Asked by Anonymous
Updated 3w ago
Investing in low cost S&P500 or global ETFs is a great idea, but why do the roboadvisors invest in the ETFs domiciled in the US, which is not tax efficient for Singapore investors.
This is a great question and Endowus has reviewed the pros and cons of accessing various products and we believe that the most efficient way to access certain asset classes or funds is through a third option - Irish UCITS Funds(Unit trusts). I have seen many comparisons but nobody has really delved into the key issues in detail. Because they normally compare the US ETFs vs Irish UCITS ETFs or UCITS ETFs vs UCITS funds. I will review the pros and cons of the respective fund vehicles below;
Furthermore, for UCITS funds, because you are buying at NAV at daily liquidity there is no additional cost of transaction and no need to inefficiently fractionalize shares(llike ETFs) as you can invest to the cent at NAV price. Finally, these funds have a broader choice than UCITS ETFs and they tend to be at scale much cheaper in terms of total costs.
There is also another important factor that many people don't discuss as much as taxes, and that is the impact of FX on risk and returns. We pursposefully build and access UCITS funds denominated in SGD or Singapore dollar hedged products in the case of fixed income products. Whereas you are taking FX risk with US or other ETFs, which involves additional costs. This is a big additional benefit to accessing the products through Irish UCITS fund structures.
So if you combine all of that, UCITS Funds from the likes of PIMCO and Dimensional that Endowus uses, are in fact the most cost-efficient, tax-efficient vehicles and removes completely any FX risk. Thereby allowing you to invest your Singapore dollar savings as a Singapore based investors with peace of mind. Thank you!
That is a really good question!
All dividends of US-listed securities are subject to 30% dividend withholding tax (WHT). They apply to US listed assets whether they were bought through StashAway or via a broker. The WHT is held at source and the rest of the dividends are redistributed back to your portfolio(s) and reinvested automatically.
Under the QII (Qualified Interest Income) rule, some of the dividend WHT from US domiciled funds can be claimed back. At StashAway, our broker Saxo will do this on your behalf. We will do this once a year, and will notify you via email if you have any claimable WHT, which would be redistributed to your portfolio and automatically reinvested. We reimbursed clients their WHT refund for the year 2017 in October of 2018 and will do so again this year. The process is simple, we (Saxo and us) do the processing, you get the email. Every client will get the refund that they are entitled to. This is the case even if you closed your account. We will still send you an email (and if your account is not closed a push notification as well) to inform you of the refund.
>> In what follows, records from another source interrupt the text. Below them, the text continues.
Lemma separated_cons r l :
  separated (r :: l) -> Forall (apart r) l /\ separated l.
Proof.
  intros [Hn Ha]. inversion Hn as [|? ? Hnin Hn']; subst. split.
  - apply List.Forall_forall. intros x Hx. apply Ha; [left; reflexivity | right; exact Hx|].
    intros ->. contradiction.
  - split; [exact Hn'|]. intros a b Hia Hib. apply Ha; right; assumption.
Qed.

Lemma pairwise_separated l : ForallOrdPairs apart l -> separated l.
Proof.
  induction 1 as [|a l Hal Hl IH].
  - split; [constructor | intros a b []].
  - destruct IH as [Hn Hp]. split.
    + constructor; [|exact Hn]. intros Hin.
      rewrite List.Forall_forall in Hal. specialize (Hal a Hin).
      unfold apart, before in Hal. lia.
    + intros x y [<- | Hx] [<- | Hy] Hne.
      * contradiction.
      * rewrite List.Forall_forall in Hal. exact (Hal y Hy).
      * rewrite List.Forall_forall in Hal. apply apart_sym. exact (Hal x Hx).
      * exact (Hp x y Hx Hy Hne).
Qed.

Lemma asc_of_chain l : separated l -> chain (asc_of l).
Proof.
  induction l as [|r l IH]; intros Hs; simpl.
  - constructor.
  - apply separated_cons in Hs as [Hr Hl].
    apply insert_asc_chain; [apply IH; exact Hl|].
    apply (Permutation_Forall (Permutation_sym (asc_of_perm l))). exact Hr.
Qed.

(** Applying [r] to the text rendered with [applied], at its original
    offsets moved by [shift], renders the text with [r] added. *)
Lemma step_render T applied r :
  separated (r :: applied) -> Forall (in_bounds T) (r :: applied) ->
  splice (render T 0 (asc_of applied)) (moved r (shift applied r))
  = render T 0 (asc_of (r :: applied)).
Proof.
  intros Hs Hb. inversion Hb as [|? ? Hr Hb']; subst.
  pose proof (separated_cons _ _ Hs) as [Hra Hsa].
  set (l := asc_of applied).
  assert (Hl : Forall (in_bounds T) l)
    by (apply (Permutation_Forall (Permutation_sym (asc_of_perm applied))); exact Hb').
  assert (Hc : chain l) by (apply asc_of_chain; exact Hsa).
  assert (Hal : Forall (apart r) l)
    by (apply (Permutation_Forall (Permutation_sym (asc_of_perm applied))); exact Hra).
  assert (H0 : Forall (fun a => 0 <= s_ a) l) by (apply List.Forall_forall; intros; lia).
  pose proof (place_shift T r l 0 Hr Hl Hc Hal ltac:(lia) H0) as Hp.
  rewrite (shift_perm l applied r (asc_of_perm applied)) in Hp.
  unfold in_bounds in Hr.
  rewrite splice_cut by (simpl; lia).
  change (text (moved r (shift applied r))) with (text r).
  replace (s_ (moved r (shift applied r))) with (place 0 l (s_ r))
    by (unfold s_ in *; simpl; lia).
  replace (e_ (moved r (shift applied r)) - place 0 l (s_ r)) with (e_ r - s_ r)
    by (unfold s_, e_ in *; simpl; lia).
  apply cut_render; auto. lia.
Qed.

Lemma apply_in_order_render T : forall todo applied,
  separated (applied ++ todo) -> Forall (in_bounds T) (applied ++ todo) ->
  apply_in_order (render T 0 (asc_of applied)) applied todo
  = render T 0 (asc_of (rev todo ++ applied)).
Proof.
  induction todo as [|r todo IH]; intros applied Hs Hb; simpl; [reflexivity|].
  assert (Hp : Permutation (applied ++ r :: todo) ((r :: applied) ++ todo))
    by (symmetry; apply Permutation_middle).
  pose proof (separated_perm _ _ Hp Hs) as Hs'.
  pose proof (Permutation_Forall Hp Hb) as Hb'.
  rewrite step_render.
  - rewrite IH by assumption. rewrite <- app_assoc. reflexivity.
  - destruct Hs' as [Hn Ha]. split.
    + simpl in Hn. inversion Hn as [|? ? Hnin Hn']; subst.
      constructor; [intros Hin; apply Hnin; apply in_or_app; left; exact Hin|].
      exact (List.NoDup_app_remove_r _ _ Hn').
    + intros a b Hia Hib. apply Ha; simpl.
      * destruct Hia as [<- | Hia]; [left; reflexivity | right; apply in_or_app; left; exact Hia].
      * destruct Hib as [<- | Hib]; [left; reflexivity | right; apply in_or_app; left; exact Hib].
  - simpl in Hb'. inversion Hb' as [|? ? Hr Hrest]; subst.
    constructor; [exact Hr|]. apply List.Forall_app in Hrest. tauto.
Qed.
You can contact our support team via WhatsApp, email, Facebook or by calling us and we will manully withdraw it for you.
For more details, you may like to view the Dec 2017 iShares report on QII ETFs. Some examples of QII ETFs that StashAway invests in are 20+ Year Treasury Bond (TLT) and 10-20 Year Treasury Bond (TLH).
Our investment team has given serious consideration to the 30% WHT and have considered other exchanges that have lower or no withholding tax. However, at the end of the day, we have decided to stay with US-listed securities despite the tax implications due to the its deep liquidity, reputable fund management and most importantly, the lower tracking error. If you'd interested to see a comparison between US-listed securities and foreign securities, here is an article that presents its case.
I have also shared our returns here, and I think it illustrates our point that despite the withholding tax, the pros do outweigh.
Dividends and bond coupons will be subject to a 30% U.S. federal withholding tax in line with tax regulations of the U.S. Internal Revenue Service. Nevertheless, ETFs listed in the U.S. are still preferred over ETFs listed in other countries like the U.K. after taking into consideration factors including liquidity, bid-ask spread, expense ratio, ETF fund size amongst other factors.
AutoWealth works with our partnering custodian to seek partial reimbursement of the withholding taxes from the U.S. Internal Revenue Service, where applicable.